WHAT NEEDS TO BE DONE:
Pull each line with the string "option" from the entries.

•••

(** * Auction Room Engine (server.js): shallow embedding and verification

    The engine of [server.js] keeps, per room, a team registry (budget and
    roster), the sold-name set, two session tables (regular and blind bids)
    and the batch-dispatch cursor.  Every HTTP handler and timer callback is
    embedded as a function on the room record that returns the new room, the
    JSON response and the side effects requested (timers armed, socket
    events emitted).

    Conventions of the embedding:
    - money amounts and clock readings are JS numbers with integer values
      and are modelled by that value in [Z] (milliseconds for time); the
      one arithmetic operation of the source on amounts, the subtraction
      that debits a budget or computes [spentAmount], rounds to the nearest
      double as IEEE 754 does ([js_sub]); amounts with a fractional part and
      non-finite values are outside the embedding;
    - the fields of a request that name a room, a team or a player are JSON
      strings;
    - JS objects used as dictionaries are [gmap string _], JS [Set]s of names
      are [gset string];
    - [Array.prototype.sort] is the stable sort of ECMAScript 2019, embedded
      as a stable insertion sort;
    - one handler invocation reads the clock once ([now]); time stamps, ISO
      strings in the source, are the clock readings themselves;
    - [Object.values] of a session table is [map_to_list]'s enumeration, so
      that answers listing several sessions are given up to the order of
      sessions with equal sort keys;
    - a handler is embedded from the point where [validateRoom] has found the
      room; the fields that [create-room] always sets ([soldPlayers],
      [currentBids], [blindBids], [batchState]) are plain record fields, so
      the handlers' [if (!room.x)] initialisations have nothing to do;
    - the cosmetic [soldPrice] annotation written back into the CSV rows is
      never read by any engine check and is left out of [Player]. *)

From stdpp Require Import gmap strings list fin_maps sorting.
From Stdlib Require Import ZArith Lia.

Open Scope Z_scope.
Set Warnings "-clear-no-such-hyp".

(** ** Configuration *)

Definition DEFAULT_BUDGET : Z := 100000.
Definition MAX_PLAYERS_PER_TEAM : nat := 15.
Definition BIDDING_TIMEOUT : Z := 60 * 1000.
Definition BLIND_BID_TIMEOUT : Z := 5 * 60 * 1000.

Definition CYCLE_ORDER : list string := ["BAT"; "AR"; "BOWL"; "WK"]%string.

(** [BATCH_CONFIG[type]]; a key outside the table reads [undefined], under
    which the loop guard [nextBatch.length < batchSize] is false, as with 0. *)
Definition BATCH_CONFIG (ty : string) : nat :=
  if decide (ty = "BAT"%string) then 8%nat
  else if decide (ty = "AR"%string) then 5%nat
  else if decide (ty = "BOWL"%string) then 8%nat
  else if decide (ty = "WK"%string) then 5%nat
  else 0%nat.

(** ** Data model *)

(** A CSV row after [loadCSVData]. *)
Record Player := mkPlayer {
  name : string;
  team : string;
  type : string;
  basePrice : option Z
}.

(** The projection of a player pushed into a batch by [/next-batch]. *)
Record AuctionPlayer := mkAuctionPlayer {
  ap_name : string;
  ap_team : string;
  ap_type : string;
  ap_basePrice : option Z
}.

(** An entry of [team.players]. *)
Record PurchasedPlayer := mkPurchased {
  pp_name : string;
  pp_team : string;
  pp_type : string;
  pp_basePrice : option Z;
  boughtPrice : Z;
  boughtAt : Z;
  awardedBy : option string
}.

Record Team := mkTeam {
  username : string;
  budget : Z;
  players : list PurchasedPlayer
}.

Record Bid := mkBid {
  bidderTeam : string;
  amount : Z;
  timestamp : Z;
  bidId : string
}.

Inductive Status := active | closed | sold.

Inductive BiddingType := regular | blind.

(** An entry of [room.currentBids] or [room.blindBids]. *)
Record BidData := mkBidData {
  playerName : string;
  playerType : string;
  bd_basePrice : option Z;
  bids : list Bid;
  biddingStartTime : Z;
  status : Status;
  biddingType : BiddingType;
  lastBidTime : option Z;
  closedAt : option Z;
  soldTo : option string;
  finalPrice : option Z;
  soldAt : option Z
}.

Record BatchState := mkBatchState {
  currentCycleIndex : nat;
  sentPlayers : gset string;
  typePointers : gmap string nat
}.

Record Room := mkRoom {
  roomId : string;
  users : gmap string Team;
  budgetPerUser : Z;
  createdAt : Z;
  lastActivity : Z;
  soldPlayers : gset string;
  currentBids : gmap string BidData;
  blindBids : gmap string BidData;
  batchState : BatchState
}.

#[global] Instance Status_eq_dec : EqDecision Status.
Proof. solve_decision. Defined.
#[global] Instance BiddingType_eq_dec : EqDecision BiddingType.
Proof. solve_decision. Defined.
#[global] Instance Player_eq_dec : EqDecision Player.
Proof. solve_decision. Defined.
#[global] Instance AuctionPlayer_eq_dec : EqDecision AuctionPlayer.
Proof. solve_decision. Defined.
#[global] Instance PurchasedPlayer_eq_dec : EqDecision PurchasedPlayer.
Proof. solve_decision. Defined.
#[global] Instance Team_eq_dec : EqDecision Team.
Proof. solve_decision. Defined.
#[global] Instance Bid_eq_dec : EqDecision Bid.
Proof. solve_decision. Defined.
#[global] Instance BidData_eq_dec : EqDecision BidData.
Proof. solve_decision. Defined.

(** ** [Array.prototype.sort] with a descending numeric comparator

    [xs.sort((a, b) => key(b) - key(a))]: elements with a greater key come
    first and elements with equal keys keep their relative order. *)

Fixpoint insert_desc {A} (key : A → Z) (x : A) (l : list A) : list A :=
  match l with
  | [] => [x]
  | y :: l' => if key x <? key y then y :: insert_desc key x l' else x :: y :: l'
  end.

Fixpoint sort_desc {A} (key : A → Z) (l : list A) : list A :=
  match l with
  | [] => []
  | x :: l' => insert_desc key x (sort_desc key l')
  end.

(** ** Catalog ([processPlayerData]) *)

Definition blindBidPlayers (csvPlayers : list Player) : list Player :=
  filter (λ p, basePrice p = None) csvPlayers.

Definition playersWithBase (csvPlayers : list Player) : list Player :=
  filter (λ p, basePrice p ≠ None) csvPlayers.

Definition basePrice_key (p : Player) : Z := default 0 (basePrice p).

(** [mainAuctionPlayers[ty] || []]: the table has the four keys of
    [CYCLE_ORDER] only. *)
Definition mainAuctionPlayers (csvPlayers : list Player) (ty : string) : list Player :=
  if decide (ty ∈ CYCLE_ORDER)
  then sort_desc basePrice_key (filter (λ p, type p = ty) (playersWithBase csvPlayers))
  else [].

(** [csvPlayers.find(p => p.name === playerName)] *)
Definition find_player (l : list Player) (n : string) : option Player :=
  List.find (λ p, bool_decide (name p = n)) l.

(** ** Batch dispatcher ([GET /next-batch/:roomId]) *)

Definition to_auction_player (p : Player) : AuctionPlayer :=
  mkAuctionPlayer (name p) (team p) (type p) (basePrice p).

•••

SOLUTION TO THE PROBLEM:
  basePrice : option Z
  ap_basePrice : option Z
  pp_basePrice : option Z;
  awardedBy : option string
  bd_basePrice : option Z;
  lastBidTime : option Z;
  closedAt : option Z;
  soldTo : option string;
  finalPrice : option Z;
  soldAt : option Z
Definition find_player (l : list Player) (n : string) : option Player :=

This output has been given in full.